YOUR GOAL: Return exactly the lines of the records below, starting at the line that contains "sg_GPUIndex : Z;" and ending at the line that contains "cor_ApplicationID : string;", with both of those lines kept.

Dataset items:
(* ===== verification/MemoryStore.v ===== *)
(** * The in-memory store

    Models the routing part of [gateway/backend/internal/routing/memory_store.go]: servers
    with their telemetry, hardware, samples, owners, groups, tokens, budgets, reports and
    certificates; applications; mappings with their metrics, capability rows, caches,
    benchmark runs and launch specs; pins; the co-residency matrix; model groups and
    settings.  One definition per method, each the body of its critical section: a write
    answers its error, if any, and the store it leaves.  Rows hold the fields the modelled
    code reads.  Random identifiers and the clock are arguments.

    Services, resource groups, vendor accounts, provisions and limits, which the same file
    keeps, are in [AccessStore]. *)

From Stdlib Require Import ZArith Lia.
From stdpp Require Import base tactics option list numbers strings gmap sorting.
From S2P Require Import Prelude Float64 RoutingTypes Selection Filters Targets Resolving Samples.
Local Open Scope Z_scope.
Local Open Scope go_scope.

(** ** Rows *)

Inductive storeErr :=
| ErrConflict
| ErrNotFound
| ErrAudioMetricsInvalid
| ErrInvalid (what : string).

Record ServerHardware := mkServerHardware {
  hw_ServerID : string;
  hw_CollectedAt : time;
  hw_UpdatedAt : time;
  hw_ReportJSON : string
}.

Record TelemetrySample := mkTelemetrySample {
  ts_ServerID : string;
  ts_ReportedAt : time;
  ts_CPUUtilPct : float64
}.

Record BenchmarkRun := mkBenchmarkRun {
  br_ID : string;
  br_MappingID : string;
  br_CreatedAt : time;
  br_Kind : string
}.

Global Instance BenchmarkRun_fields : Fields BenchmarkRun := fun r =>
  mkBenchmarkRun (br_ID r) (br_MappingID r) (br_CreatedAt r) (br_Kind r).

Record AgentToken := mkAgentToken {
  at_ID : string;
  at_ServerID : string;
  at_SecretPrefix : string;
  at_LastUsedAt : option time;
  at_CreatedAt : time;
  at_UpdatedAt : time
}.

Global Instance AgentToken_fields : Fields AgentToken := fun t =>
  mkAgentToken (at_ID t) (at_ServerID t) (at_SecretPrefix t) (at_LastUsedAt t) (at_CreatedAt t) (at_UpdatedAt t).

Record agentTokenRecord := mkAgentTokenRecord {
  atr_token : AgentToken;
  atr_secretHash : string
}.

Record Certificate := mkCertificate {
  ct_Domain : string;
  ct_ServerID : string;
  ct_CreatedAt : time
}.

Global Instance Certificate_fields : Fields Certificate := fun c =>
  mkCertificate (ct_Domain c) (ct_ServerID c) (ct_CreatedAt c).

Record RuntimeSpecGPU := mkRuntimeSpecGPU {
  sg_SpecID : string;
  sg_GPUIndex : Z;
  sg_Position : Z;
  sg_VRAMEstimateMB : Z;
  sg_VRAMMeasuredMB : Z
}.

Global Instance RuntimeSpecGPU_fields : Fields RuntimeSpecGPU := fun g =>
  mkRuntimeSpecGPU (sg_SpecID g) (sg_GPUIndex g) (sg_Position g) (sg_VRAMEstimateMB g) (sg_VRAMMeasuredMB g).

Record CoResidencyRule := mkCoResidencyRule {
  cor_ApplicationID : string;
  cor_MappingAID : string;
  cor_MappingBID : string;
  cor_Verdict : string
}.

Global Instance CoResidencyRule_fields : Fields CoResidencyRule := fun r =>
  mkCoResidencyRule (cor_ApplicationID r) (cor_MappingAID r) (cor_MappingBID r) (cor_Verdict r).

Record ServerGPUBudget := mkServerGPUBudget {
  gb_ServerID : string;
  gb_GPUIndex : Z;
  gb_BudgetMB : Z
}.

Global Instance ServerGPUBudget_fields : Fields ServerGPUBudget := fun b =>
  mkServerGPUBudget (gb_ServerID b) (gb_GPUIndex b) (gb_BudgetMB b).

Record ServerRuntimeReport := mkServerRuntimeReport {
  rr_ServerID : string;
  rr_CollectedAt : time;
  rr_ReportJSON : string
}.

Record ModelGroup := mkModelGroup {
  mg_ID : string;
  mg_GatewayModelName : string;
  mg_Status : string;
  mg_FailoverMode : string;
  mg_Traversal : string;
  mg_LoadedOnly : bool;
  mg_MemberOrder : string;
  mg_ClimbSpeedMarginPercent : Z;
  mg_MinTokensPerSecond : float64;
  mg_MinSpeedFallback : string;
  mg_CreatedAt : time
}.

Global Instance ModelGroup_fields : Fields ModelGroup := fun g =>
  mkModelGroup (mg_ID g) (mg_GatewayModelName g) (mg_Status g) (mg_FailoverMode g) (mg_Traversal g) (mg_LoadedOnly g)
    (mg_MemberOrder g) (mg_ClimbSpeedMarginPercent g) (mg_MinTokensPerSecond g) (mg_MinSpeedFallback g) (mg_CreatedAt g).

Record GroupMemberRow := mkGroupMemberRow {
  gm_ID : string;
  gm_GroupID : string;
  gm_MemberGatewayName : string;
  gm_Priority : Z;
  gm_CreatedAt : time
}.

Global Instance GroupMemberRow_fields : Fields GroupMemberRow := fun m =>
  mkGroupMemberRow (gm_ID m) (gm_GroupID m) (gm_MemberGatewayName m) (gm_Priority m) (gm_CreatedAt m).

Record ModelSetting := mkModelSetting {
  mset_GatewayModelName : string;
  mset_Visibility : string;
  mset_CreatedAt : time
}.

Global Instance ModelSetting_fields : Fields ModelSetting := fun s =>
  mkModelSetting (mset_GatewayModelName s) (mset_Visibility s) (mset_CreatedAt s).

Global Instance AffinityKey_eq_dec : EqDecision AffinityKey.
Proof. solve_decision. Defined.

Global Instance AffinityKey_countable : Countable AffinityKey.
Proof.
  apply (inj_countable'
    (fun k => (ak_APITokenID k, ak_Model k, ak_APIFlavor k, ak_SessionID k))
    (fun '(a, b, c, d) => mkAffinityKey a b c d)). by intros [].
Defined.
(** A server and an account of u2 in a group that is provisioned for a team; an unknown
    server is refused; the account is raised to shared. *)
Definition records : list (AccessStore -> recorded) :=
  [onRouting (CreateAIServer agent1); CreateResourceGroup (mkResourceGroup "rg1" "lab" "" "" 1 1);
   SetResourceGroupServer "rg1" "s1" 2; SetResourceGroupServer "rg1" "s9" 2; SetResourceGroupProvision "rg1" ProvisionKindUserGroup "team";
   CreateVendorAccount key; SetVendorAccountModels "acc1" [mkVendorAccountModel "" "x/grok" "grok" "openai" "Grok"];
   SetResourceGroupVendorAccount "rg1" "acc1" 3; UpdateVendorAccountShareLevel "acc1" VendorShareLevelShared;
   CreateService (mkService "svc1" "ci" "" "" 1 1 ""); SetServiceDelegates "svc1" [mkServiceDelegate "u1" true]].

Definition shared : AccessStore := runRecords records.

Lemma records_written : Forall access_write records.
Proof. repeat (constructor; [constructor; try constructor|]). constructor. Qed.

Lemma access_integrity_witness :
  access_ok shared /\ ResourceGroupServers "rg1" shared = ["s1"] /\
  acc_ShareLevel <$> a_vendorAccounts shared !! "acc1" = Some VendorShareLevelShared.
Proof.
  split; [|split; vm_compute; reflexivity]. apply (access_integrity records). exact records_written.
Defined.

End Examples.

SOLUTION TO THE EXERCISE:
  sg_GPUIndex : Z;
  sg_Position : Z;
  sg_VRAMEstimateMB : Z;
  sg_VRAMMeasuredMB : Z
}.

Global Instance RuntimeSpecGPU_fields : Fields RuntimeSpecGPU := fun g =>
  mkRuntimeSpecGPU (sg_SpecID g) (sg_GPUIndex g) (sg_Position g) (sg_VRAMEstimateMB g) (sg_VRAMMeasuredMB g).

Record CoResidencyRule := mkCoResidencyRule {
  cor_ApplicationID : string;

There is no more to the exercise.